§ TASK INSTRUCTIONS
Which lines of the records below contain the word "destruct"? Show each one.

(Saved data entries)
(** The step of authentication: other requests' nonces stay, and the own one is new. *)
Lemma replay_inv_received s ts i rq s' p' : replay_inv s ts -> ts !! i = Some (rq, Received) ->
  stage rq Received s = Ret (s', p') -> replay_inv s' (<[i := (rq, p')]> ts).
Proof.
  intros Hinv Hi Hs. pose proof (begun_length _ _ Hinv) as Hbl. pose proof (request_in _ _ _ _ _ Hinv Hi) as Hin.
  assert (forall j q0 q, ts !! j = Some (q0, q) -> q0 ∈ l) as Hins by eauto using request_in.
  destruct Hinv as [Hl Ha Hsz Hk Ho].
  destruct (stage_received _ _ _ _ _ Ha Hs) as (Ha' & Hr' & Hcase).
  pose proof (count_insert begun ts i (rq, Received) (rq, p') Hi) as Hc.
  unfold begun in Hc at 2 4. cbn [snd received negb] in Hc. rewrite Hr' in Hc. cbn in Hc.
  assert ((<[i := (rq, p')]> ts).*1 = l) as Hl'.
  { rewrite list_fmap_insert. cbn. rewrite list_insert_id; [done|]. by rewrite list_lookup_fmap, Hi. }
  destruct Hcase as [[Hn Hp]|(hdr & b & Hhdr & Hci & Hb)].
  { constructor; [done|done|rewrite Hn; lia| |].
    - intros j rq0 q Hj Hq. rewrite Hn.
      apply list_lookup_insert_Some in Hj as [(-> & [= <- <-] & _)|[_ Hj]]; [congruence|eauto].
    - intros j k rq1 rq2 q1 q2 Hj Hk' Hq1 Hq2.
      apply list_lookup_insert_Some in Hj as [(-> & [= <- <-] & _)|[_ Hj]]; [congruence|].
      apply list_lookup_insert_Some in Hk' as [(-> & [= <- <-] & _)|[_ Hk']]; [congruence|eauto]. }
  assert (Z.of_nat (size (HmacAuth.entries (nonces s))) < NONCE_CACHE_MAX_CAPACITY) as Hcap by lia.
  pose proof (check_and_insert_size _ _ _ _ _ Hcap Hci) as Hsz'.
  assert (forall j rq0 q, ts !! j = Some (rq0, q) -> passed q = true -> passed p' = true ->
    nonce_of_request rq0 = nonce_of_request rq -> False) as Hnew.
  { intros j rq0 q Hj Hq Hp Hsame. destruct (Hk _ _ _ Hj Hq) as (n & Hn & He).
    rewrite Hn in Hsame. unfold nonce_of_request in Hsame. rewrite Hhdr in Hsame. injection Hsame as ->.
    rewrite (Hb Hp) in Hci. apply check_and_insert_accepts in Hci as [_ Hold].
    specialize (Hold _ He). pose proof (Hclocks rq rq0 Hin (Hins _ _ _ Hj)). lia. }
  constructor; [done|done|lia| |].
  - intros j rq0 q Hj Hq. apply list_lookup_insert_Some in Hj as [(-> & [= <- <-] & _)|[_ Hj]].
    + exists (header_nonce hdr). unfold nonce_of_request. rewrite Hhdr. split; [done|].
      rewrite (Hb Hq) in Hci. by apply check_and_insert_accepts in Hci as [Hci _].
    + destruct (Hk _ _ _ Hj Hq) as (n & Hn & He). exists n. split; [done|].
      eapply check_and_insert_keeps; [exact Hcap|exact He| |exact Hci]. eauto.
  - intros j k rq1 rq2 q1 q2 Hj Hk' Hq1 Hq2 Hsame.
    apply list_lookup_insert_Some in Hj as [(-> & [= <- <-] & _)|[_ Hj]];
      apply list_lookup_insert_Some in Hk' as [(-> & [= <- <-] & _)|[_ Hk']]; [done| | |eauto].
    + exfalso. eauto.
    + exfalso. eauto.
Qed.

§ ANSWER TO THIS TASK
  destruct Hinv as [Hl Ha Hsz Hk Ho].
  destruct (stage_received _ _ _ _ _ Ha Hs) as (Ha' & Hr' & Hcase).
  destruct Hcase as [[Hn Hp]|(hdr & b & Hhdr & Hci & Hb)].
  { intros j rq0 q Hj Hq Hp Hsame. destruct (Hk _ _ _ Hj Hq) as (n & Hn & He).
    + destruct (Hk _ _ _ Hj Hq) as (n & Hn & He). exists n. split; [done|].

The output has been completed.